MISSOULA – The Alexander Blewett III School of Law at the University of Montana will focus on the theme of access to justice during its annual Law Week April 18-22. Events will explore the need for civil legal assistance among low-income Montanans.
The Montana Legal Services Association, a nonprofit agency funded by the Legal Services Corporation and the generosity of donors, has partnered with UM during Law Week to discuss ways Montana attorneys can help address the need.
Four free continuing legal education credits are available, including one ethics credit. Credits will address limited scope representation for low-income clients, access to justice in family law and access to justice in veteran’s law. Practicing attorneys and law students are encouraged to attend.
A full list of all law week events is available on the School of Law calendar at http://www.umt.edu/law/newsevents/events/default.php.

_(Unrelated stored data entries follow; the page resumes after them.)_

Definition crc_ccitt_table : list Z :=
  [0x0000; 0x1189; 0x2312; 0x329b; 0x4624; 0x57ad; 0x6536; 0x74bf; 0x8c48; 0x9dc1; 0xaf5a; 0xbed3; 0xca6c; 0xdbe5; 0xe97e; 0xf8f7;
   0x1081; 0x0108; 0x3393; 0x221a; 0x56a5; 0x472c; 0x75b7; 0x643e; 0x9cc9; 0x8d40; 0xbfdb; 0xae52; 0xdaed; 0xcb64; 0xf9ff; 0xe876;
   0x2102; 0x308b; 0x0210; 0x1399; 0x6726; 0x76af; 0x4434; 0x55bd; 0xad4a; 0xbcc3; 0x8e58; 0x9fd1; 0xeb6e; 0xfae7; 0xc87c; 0xd9f5;
   0x3183; 0x200a; 0x1291; 0x0318; 0x77a7; 0x662e; 0x54b5; 0x453c; 0xbdcb; 0xac42; 0x9ed9; 0x8f50; 0xfbef; 0xea66; 0xd8fd; 0xc974;
   0x4204; 0x538d; 0x6116; 0x709f; 0x0420; 0x15a9; 0x2732; 0x36bb; 0xce4c; 0xdfc5; 0xed5e; 0xfcd7; 0x8868; 0x99e1; 0xab7a; 0xbaf3;
   0x5285; 0x430c; 0x7197; 0x601e; 0x14a1; 0x0528; 0x37b3; 0x263a; 0xdecd; 0xcf44; 0xfddf; 0xec56; 0x98e9; 0x8960; 0xbbfb; 0xaa72;
   0x6306; 0x728f; 0x4014; 0x519d; 0x2522; 0x34ab; 0x0630; 0x17b9; 0xef4e; 0xfec7; 0xcc5c; 0xddd5; 0xa96a; 0xb8e3; 0x8a78; 0x9bf1;
   0x7387; 0x620e; 0x5095; 0x411c; 0x35a3; 0x242a; 0x16b1; 0x0738; 0xffcf; 0xee46; 0xdcdd; 0xcd54; 0xb9eb; 0xa862; 0x9af9; 0x8b70;
   0x8408; 0x9581; 0xa71a; 0xb693; 0xc22c; 0xd3a5; 0xe13e; 0xf0b7; 0x0840; 0x19c9; 0x2b52; 0x3adb; 0x4e64; 0x5fed; 0x6d76; 0x7cff;
   0x9489; 0x8500; 0xb79b; 0xa612; 0xd2ad; 0xc324; 0xf1bf; 0xe036; 0x18c1; 0x0948; 0x3bd3; 0x2a5a; 0x5ee5; 0x4f6c; 0x7df7; 0x6c7e;
   0xa50a; 0xb483; 0x8618; 0x9791; 0xe32e; 0xf2a7; 0xc03c; 0xd1b5; 0x2942; 0x38cb; 0x0a50; 0x1bd9; 0x6f66; 0x7eef; 0x4c74; 0x5dfd;
   0xb58b; 0xa402; 0x9699; 0x8710; 0xf3af; 0xe226; 0xd0bd; 0xc134; 0x39c3; 0x284a; 0x1ad1; 0x0b58; 0x7fe7; 0x6e6e; 0x5cf5; 0x4d7c;
   0xc60c; 0xd785; 0xe51e; 0xf497; 0x8028; 0x91a1; 0xa33a; 0xb2b3; 0x4a44; 0x5bcd; 0x6956; 0x78df; 0x0c60; 0x1de9; 0x2f72; 0x3efb;
   0xd68d; 0xc704; 0xf59f; 0xe416; 0x90a9; 0x8120; 0xb3bb; 0xa232; 0x5ac5; 0x4b4c; 0x79d7; 0x685e; 0x1ce1; 0x0d68; 0x3ff3; 0x2e7a;
   0xe70e; 0xf687; 0xc41c; 0xd595; 0xa12a; 0xb0a3; 0x8238; 0x93b1; 0x6b46; 0x7acf; 0x4854; 0x59dd; 0x2d62; 0x3ceb; 0x0e70; 0x1ff9;
   0xf78f; 0xe606; 0xd49d; 0xc514; 0xb1ab; 0xa022; 0x92b9; 0x8330; 0x7bc7; 0x6a4e; 0x58d5; 0x495c; 0x3de3; 0x2c6a; 0x1ef1; 0x0f78].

About 144,000 Montanans live at or below the Federal Poverty Rate. Nearly half of those individuals report having at least one civil legal need they do not have the resources to address. While some civil aid programs are available, current funding can only provide one legal aid attorney per 11,077 low-income individuals. Many of the individuals in need of legal assistance face homelessness, domestic violence and the loss of public benefits that pay for food. Unfortunately, resources only allow about one-third of these individuals to receive help each year.
With 15 attorneys on staff, MLSA seeks to provide free civil legal services to all low-income Montanans. Volunteers and advocates play an important role in the MLSA’s ability to meet Montana’s civil legal needs. In 2015, advocates and volunteers were able to handle 2,761 cases.
In an effort to meet Montana’s civil legal need, MLSA often provides training to attorneys willing to provide pro bono assistance in a specific area of law. Self-help clinics are also offered to low-income communities in order to maximize available legal assistance.